= Your assignment =
Using the records below, find every line that includes "caught" and copy it.

= Data extract =

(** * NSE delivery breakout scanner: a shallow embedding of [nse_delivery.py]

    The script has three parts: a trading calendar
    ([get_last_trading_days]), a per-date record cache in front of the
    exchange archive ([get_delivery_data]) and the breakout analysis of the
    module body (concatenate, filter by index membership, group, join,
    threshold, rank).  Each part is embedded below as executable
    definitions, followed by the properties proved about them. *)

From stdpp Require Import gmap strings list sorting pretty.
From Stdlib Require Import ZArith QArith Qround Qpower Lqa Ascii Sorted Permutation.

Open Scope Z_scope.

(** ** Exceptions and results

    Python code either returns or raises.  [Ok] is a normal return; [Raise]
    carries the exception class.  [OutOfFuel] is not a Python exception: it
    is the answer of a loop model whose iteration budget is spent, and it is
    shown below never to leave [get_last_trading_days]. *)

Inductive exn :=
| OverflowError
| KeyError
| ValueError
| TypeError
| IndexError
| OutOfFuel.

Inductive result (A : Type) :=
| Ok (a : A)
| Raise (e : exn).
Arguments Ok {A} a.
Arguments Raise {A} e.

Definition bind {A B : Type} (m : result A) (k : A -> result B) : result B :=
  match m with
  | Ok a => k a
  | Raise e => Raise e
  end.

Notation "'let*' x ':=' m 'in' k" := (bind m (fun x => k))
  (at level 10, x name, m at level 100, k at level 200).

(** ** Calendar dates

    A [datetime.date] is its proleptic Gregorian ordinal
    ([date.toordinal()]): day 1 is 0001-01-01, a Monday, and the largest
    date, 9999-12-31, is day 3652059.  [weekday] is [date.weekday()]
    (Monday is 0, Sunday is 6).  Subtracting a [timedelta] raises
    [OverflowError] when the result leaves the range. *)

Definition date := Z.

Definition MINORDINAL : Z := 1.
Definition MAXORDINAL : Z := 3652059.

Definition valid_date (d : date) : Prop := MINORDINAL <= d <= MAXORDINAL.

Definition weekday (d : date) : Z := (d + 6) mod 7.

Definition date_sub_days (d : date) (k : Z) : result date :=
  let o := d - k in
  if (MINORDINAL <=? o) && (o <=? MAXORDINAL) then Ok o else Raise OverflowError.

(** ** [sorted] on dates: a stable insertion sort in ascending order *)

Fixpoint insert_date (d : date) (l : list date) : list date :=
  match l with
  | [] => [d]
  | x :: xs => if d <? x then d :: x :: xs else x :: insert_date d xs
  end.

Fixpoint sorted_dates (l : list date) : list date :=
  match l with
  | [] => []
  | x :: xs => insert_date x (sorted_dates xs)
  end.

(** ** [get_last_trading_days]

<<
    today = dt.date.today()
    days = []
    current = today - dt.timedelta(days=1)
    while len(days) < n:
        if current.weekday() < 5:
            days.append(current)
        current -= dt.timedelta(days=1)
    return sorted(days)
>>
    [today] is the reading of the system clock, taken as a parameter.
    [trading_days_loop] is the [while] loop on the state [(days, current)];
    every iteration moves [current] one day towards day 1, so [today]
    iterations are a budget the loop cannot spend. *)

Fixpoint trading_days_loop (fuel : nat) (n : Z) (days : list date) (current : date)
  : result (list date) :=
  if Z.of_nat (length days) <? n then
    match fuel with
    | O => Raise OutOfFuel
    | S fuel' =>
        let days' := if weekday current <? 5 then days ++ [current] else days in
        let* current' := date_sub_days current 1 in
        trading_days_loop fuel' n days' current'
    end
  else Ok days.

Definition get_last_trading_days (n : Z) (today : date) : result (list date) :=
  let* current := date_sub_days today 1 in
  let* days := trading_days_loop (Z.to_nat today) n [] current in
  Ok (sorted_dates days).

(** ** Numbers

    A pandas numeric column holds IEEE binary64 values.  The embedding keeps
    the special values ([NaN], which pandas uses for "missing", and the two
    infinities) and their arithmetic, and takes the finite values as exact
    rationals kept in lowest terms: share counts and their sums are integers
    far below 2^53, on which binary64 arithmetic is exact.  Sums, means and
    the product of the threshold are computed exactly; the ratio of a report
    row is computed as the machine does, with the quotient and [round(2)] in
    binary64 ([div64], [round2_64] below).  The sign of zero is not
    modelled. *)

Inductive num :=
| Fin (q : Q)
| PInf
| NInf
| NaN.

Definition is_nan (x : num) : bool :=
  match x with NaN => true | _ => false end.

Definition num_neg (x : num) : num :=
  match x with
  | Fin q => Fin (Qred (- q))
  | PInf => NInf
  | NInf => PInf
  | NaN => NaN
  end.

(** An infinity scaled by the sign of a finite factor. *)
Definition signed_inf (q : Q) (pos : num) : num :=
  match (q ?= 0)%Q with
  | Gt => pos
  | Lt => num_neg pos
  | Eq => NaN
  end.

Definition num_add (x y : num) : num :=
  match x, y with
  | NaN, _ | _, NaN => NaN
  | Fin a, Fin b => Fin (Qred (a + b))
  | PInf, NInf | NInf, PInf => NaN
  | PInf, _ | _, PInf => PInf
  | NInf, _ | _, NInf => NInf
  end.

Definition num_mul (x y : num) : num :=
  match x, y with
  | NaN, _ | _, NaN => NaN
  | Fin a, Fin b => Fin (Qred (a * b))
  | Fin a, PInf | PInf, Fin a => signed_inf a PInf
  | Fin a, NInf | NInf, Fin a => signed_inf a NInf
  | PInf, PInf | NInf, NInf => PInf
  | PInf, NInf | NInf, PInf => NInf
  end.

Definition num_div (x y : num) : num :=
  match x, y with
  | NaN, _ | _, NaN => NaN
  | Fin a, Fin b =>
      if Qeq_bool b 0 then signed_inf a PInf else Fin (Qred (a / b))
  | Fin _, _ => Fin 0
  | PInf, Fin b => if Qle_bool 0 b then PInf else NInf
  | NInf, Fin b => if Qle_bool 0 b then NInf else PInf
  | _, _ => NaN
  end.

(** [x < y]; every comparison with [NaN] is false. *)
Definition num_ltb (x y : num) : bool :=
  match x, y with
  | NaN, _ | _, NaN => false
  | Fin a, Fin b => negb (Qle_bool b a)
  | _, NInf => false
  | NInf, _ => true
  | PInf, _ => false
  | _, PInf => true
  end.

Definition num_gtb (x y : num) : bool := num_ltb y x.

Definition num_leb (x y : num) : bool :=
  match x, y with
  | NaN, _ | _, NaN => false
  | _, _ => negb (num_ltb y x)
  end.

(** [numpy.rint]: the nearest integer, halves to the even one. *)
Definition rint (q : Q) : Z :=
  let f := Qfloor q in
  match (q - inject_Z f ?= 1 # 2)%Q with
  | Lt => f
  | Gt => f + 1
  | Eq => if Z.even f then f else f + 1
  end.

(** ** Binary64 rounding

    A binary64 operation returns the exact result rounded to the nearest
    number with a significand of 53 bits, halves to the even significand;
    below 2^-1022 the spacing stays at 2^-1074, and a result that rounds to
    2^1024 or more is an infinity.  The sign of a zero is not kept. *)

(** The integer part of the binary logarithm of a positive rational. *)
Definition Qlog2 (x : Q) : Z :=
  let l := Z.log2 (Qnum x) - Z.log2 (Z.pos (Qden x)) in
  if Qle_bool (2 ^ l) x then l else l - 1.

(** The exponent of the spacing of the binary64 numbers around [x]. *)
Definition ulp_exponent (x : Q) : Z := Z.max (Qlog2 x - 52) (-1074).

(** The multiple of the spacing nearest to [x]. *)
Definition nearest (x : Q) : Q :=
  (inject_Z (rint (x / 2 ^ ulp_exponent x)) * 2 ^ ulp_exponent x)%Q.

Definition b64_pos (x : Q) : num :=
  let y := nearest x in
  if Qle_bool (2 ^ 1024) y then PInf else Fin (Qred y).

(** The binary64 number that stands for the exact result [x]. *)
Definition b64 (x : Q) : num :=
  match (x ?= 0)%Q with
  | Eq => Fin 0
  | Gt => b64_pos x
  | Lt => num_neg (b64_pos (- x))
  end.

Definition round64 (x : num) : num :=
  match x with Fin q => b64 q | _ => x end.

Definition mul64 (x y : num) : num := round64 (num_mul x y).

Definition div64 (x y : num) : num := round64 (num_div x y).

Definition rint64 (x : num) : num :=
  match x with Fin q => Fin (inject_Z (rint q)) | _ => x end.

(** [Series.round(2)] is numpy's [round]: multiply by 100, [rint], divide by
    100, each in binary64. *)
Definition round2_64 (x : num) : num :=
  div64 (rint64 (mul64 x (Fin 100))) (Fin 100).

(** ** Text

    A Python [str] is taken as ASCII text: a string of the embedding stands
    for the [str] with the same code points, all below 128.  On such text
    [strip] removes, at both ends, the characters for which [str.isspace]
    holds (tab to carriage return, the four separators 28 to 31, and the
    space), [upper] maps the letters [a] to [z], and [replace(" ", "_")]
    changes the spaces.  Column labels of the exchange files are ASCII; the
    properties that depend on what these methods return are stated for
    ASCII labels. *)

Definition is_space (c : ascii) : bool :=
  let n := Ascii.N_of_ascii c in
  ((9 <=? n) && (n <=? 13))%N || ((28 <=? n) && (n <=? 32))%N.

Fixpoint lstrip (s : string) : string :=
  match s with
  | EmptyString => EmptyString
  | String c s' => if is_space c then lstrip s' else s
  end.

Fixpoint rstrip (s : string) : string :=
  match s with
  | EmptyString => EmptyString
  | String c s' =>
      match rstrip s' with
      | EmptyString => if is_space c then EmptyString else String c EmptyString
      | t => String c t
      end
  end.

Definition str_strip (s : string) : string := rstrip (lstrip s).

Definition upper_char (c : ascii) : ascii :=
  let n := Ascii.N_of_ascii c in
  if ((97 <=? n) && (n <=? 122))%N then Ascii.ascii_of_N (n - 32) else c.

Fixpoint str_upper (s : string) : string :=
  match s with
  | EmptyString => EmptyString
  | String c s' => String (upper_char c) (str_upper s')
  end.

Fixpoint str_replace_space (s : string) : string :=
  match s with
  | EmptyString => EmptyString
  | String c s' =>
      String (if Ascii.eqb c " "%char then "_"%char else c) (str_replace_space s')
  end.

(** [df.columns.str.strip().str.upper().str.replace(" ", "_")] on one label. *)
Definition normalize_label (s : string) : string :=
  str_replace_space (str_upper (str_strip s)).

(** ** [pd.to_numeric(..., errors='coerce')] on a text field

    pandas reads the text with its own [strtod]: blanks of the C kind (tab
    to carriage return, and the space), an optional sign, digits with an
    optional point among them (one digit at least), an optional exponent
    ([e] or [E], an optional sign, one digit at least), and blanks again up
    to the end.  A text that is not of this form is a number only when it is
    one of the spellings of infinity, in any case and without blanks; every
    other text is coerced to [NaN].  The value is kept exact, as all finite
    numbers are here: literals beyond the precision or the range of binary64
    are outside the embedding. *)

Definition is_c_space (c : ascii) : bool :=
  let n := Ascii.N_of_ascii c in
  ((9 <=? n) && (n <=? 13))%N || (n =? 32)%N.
---
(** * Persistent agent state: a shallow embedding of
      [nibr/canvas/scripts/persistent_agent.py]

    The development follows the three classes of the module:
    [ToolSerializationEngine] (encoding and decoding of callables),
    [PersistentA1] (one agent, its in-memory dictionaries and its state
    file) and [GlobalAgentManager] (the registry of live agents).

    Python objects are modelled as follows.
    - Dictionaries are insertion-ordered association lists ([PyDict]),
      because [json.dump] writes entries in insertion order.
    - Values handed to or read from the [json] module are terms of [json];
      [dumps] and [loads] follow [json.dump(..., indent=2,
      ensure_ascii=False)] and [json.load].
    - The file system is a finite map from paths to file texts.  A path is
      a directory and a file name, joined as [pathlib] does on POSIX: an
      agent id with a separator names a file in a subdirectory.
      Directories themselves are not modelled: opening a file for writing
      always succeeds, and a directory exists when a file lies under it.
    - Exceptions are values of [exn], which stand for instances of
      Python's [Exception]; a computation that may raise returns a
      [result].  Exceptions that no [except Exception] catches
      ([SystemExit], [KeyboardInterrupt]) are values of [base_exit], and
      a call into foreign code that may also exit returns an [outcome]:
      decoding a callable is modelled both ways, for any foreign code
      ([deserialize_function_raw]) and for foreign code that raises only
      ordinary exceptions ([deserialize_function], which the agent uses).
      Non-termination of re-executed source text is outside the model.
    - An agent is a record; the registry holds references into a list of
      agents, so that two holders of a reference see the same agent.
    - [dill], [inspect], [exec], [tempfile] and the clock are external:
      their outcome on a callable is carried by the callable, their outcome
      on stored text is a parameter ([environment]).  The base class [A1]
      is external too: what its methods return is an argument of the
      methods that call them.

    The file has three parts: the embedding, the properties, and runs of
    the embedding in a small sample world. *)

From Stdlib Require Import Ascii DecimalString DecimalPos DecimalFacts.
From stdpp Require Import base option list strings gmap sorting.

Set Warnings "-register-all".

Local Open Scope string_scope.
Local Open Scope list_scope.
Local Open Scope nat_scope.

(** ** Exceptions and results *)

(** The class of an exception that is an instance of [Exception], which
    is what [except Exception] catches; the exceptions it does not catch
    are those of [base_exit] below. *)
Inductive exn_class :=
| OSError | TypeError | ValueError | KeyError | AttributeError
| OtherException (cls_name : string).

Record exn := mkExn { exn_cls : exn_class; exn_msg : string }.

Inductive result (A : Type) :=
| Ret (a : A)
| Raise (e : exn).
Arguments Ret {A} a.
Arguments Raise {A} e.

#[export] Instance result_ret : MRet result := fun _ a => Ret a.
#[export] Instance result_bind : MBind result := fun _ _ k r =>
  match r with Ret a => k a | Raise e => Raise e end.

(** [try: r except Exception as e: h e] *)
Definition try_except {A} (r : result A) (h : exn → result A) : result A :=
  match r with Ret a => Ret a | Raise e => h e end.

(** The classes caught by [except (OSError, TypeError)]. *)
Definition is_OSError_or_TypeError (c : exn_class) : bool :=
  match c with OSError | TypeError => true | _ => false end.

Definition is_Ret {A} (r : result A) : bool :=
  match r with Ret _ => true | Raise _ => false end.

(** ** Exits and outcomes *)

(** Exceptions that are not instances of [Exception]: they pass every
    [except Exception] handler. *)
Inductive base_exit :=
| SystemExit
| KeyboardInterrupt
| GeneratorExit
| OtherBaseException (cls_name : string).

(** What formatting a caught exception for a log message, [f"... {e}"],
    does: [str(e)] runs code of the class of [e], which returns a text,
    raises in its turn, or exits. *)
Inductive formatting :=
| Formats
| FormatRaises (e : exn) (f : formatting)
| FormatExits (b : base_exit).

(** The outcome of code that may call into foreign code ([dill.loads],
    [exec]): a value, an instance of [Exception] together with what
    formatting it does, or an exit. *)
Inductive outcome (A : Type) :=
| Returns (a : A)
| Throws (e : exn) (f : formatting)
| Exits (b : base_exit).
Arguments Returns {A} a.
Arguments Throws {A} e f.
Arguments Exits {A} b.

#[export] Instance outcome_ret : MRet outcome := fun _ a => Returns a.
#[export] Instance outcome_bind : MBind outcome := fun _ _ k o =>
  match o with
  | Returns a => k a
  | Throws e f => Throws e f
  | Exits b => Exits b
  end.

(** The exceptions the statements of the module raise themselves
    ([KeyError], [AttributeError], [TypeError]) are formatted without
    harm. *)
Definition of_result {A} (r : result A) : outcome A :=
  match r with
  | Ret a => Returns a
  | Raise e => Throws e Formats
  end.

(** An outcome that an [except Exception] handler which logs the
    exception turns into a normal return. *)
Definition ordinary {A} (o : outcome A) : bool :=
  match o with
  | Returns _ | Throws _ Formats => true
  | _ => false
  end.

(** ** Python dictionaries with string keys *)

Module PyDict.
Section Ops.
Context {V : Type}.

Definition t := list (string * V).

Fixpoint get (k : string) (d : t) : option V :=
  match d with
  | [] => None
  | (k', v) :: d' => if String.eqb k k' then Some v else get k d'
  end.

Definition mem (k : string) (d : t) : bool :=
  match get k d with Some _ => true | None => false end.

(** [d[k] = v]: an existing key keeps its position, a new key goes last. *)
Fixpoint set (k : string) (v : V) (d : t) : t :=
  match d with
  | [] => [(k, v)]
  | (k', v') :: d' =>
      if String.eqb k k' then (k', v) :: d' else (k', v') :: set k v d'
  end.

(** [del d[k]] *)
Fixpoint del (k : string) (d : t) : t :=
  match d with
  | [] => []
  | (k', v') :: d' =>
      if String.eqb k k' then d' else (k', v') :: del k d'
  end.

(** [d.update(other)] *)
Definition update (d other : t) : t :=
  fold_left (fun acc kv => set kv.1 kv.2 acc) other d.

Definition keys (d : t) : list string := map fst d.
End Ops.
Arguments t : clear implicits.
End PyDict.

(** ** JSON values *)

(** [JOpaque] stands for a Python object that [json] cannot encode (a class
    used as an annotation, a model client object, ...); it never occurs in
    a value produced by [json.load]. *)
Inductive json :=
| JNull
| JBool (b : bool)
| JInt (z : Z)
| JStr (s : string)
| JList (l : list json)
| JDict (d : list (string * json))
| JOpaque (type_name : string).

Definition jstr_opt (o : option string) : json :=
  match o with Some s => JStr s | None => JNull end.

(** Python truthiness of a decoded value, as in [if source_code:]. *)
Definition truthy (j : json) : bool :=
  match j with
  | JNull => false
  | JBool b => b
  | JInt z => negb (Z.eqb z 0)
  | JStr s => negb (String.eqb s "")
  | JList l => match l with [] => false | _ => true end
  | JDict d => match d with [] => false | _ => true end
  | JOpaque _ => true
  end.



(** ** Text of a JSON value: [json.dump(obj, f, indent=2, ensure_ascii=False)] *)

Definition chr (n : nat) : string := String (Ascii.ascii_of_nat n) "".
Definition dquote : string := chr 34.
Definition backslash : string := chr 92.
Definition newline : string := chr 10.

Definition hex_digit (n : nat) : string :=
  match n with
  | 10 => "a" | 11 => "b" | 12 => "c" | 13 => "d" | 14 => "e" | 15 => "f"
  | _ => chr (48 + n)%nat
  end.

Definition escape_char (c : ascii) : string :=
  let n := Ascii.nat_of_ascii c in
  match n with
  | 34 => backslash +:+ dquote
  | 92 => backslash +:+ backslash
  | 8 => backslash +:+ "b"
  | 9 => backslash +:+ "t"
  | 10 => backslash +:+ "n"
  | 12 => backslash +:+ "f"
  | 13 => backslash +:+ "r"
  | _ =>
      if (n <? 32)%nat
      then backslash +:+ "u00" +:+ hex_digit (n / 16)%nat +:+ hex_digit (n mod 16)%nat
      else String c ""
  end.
==
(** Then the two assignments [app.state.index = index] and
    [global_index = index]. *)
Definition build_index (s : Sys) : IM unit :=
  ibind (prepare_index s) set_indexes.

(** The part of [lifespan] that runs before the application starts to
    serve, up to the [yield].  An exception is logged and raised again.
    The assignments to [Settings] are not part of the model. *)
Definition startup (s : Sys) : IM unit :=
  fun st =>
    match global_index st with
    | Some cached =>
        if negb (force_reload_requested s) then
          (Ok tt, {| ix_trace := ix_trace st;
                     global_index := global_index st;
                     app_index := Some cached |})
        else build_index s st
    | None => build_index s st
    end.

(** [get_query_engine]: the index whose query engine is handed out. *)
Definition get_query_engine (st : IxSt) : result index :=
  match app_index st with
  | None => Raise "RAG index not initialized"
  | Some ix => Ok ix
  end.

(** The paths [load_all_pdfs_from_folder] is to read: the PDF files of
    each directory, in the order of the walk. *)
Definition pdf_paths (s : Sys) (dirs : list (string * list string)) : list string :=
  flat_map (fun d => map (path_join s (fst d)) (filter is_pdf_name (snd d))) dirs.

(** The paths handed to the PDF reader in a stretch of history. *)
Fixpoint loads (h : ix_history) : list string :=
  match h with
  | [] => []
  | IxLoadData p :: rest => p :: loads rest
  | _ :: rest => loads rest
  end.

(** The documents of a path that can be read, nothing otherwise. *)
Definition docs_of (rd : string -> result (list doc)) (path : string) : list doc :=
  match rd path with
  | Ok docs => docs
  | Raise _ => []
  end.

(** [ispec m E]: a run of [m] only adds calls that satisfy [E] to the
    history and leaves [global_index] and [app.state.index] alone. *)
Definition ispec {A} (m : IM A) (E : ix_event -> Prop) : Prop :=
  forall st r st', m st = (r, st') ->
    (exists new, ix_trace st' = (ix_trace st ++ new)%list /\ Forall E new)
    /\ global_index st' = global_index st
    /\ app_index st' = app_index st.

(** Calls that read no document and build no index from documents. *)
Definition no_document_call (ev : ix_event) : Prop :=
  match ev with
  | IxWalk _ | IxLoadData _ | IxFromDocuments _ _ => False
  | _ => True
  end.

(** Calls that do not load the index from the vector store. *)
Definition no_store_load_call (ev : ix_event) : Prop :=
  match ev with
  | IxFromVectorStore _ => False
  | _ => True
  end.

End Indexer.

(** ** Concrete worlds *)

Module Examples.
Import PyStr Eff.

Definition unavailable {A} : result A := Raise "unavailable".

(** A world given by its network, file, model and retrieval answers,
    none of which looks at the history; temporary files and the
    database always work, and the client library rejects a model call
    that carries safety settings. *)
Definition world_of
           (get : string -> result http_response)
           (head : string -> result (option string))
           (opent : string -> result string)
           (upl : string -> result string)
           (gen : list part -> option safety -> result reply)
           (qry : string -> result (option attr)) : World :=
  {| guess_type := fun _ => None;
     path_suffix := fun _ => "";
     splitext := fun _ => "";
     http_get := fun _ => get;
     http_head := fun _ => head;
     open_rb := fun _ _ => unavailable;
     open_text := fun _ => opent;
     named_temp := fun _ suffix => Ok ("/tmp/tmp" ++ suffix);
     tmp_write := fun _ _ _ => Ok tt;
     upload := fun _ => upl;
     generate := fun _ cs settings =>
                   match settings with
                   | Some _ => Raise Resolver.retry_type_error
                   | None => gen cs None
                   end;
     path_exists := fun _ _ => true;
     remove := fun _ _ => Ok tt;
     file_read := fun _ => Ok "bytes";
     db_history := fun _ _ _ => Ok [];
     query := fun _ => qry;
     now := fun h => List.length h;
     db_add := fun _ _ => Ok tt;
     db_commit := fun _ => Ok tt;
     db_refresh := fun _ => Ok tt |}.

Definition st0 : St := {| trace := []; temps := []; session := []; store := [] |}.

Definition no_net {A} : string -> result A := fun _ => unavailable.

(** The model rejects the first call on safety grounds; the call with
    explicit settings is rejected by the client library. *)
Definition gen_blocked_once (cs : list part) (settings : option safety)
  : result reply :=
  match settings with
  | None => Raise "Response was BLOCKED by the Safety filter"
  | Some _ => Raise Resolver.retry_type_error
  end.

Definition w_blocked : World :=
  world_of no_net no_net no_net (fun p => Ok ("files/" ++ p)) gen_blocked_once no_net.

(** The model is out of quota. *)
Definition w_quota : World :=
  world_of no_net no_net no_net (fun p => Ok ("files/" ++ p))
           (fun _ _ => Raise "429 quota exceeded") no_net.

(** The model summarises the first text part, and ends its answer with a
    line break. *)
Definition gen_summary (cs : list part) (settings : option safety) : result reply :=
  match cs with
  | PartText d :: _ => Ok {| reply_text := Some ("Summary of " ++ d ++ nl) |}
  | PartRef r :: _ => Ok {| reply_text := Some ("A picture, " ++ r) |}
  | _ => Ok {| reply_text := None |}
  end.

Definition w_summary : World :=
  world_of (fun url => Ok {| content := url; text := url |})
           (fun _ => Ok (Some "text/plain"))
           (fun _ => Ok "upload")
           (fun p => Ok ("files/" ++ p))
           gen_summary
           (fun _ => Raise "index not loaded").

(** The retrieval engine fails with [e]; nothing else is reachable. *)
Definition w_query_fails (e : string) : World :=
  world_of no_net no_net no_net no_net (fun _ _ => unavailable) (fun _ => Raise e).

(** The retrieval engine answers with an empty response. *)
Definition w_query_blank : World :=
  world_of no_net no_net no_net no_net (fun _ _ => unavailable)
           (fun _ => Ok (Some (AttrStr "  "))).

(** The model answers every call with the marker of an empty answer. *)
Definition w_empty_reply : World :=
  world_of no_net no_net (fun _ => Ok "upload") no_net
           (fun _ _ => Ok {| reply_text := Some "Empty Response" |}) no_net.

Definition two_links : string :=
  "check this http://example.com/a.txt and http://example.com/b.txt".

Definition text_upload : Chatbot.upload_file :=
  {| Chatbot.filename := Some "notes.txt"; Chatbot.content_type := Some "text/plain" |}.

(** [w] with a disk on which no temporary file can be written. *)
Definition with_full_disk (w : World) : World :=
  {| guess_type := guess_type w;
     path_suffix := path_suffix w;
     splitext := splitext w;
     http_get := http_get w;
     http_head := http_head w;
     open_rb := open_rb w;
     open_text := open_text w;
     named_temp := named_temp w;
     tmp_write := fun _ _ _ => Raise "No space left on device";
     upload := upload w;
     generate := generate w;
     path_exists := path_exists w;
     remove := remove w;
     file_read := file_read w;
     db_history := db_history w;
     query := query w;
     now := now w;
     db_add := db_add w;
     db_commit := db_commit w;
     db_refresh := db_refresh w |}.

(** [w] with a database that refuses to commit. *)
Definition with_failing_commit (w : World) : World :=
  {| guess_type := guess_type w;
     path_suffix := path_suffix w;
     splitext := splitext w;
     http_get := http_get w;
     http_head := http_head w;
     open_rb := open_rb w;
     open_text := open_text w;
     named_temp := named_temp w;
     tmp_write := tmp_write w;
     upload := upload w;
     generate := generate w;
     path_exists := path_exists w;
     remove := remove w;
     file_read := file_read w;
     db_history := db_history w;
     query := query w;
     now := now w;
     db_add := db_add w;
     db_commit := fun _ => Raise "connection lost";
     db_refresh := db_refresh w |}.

= Task output =
(** The classes caught by [except (OSError, TypeError)]. *)
(** What formatting a caught exception for a log message, [f"... {e}"],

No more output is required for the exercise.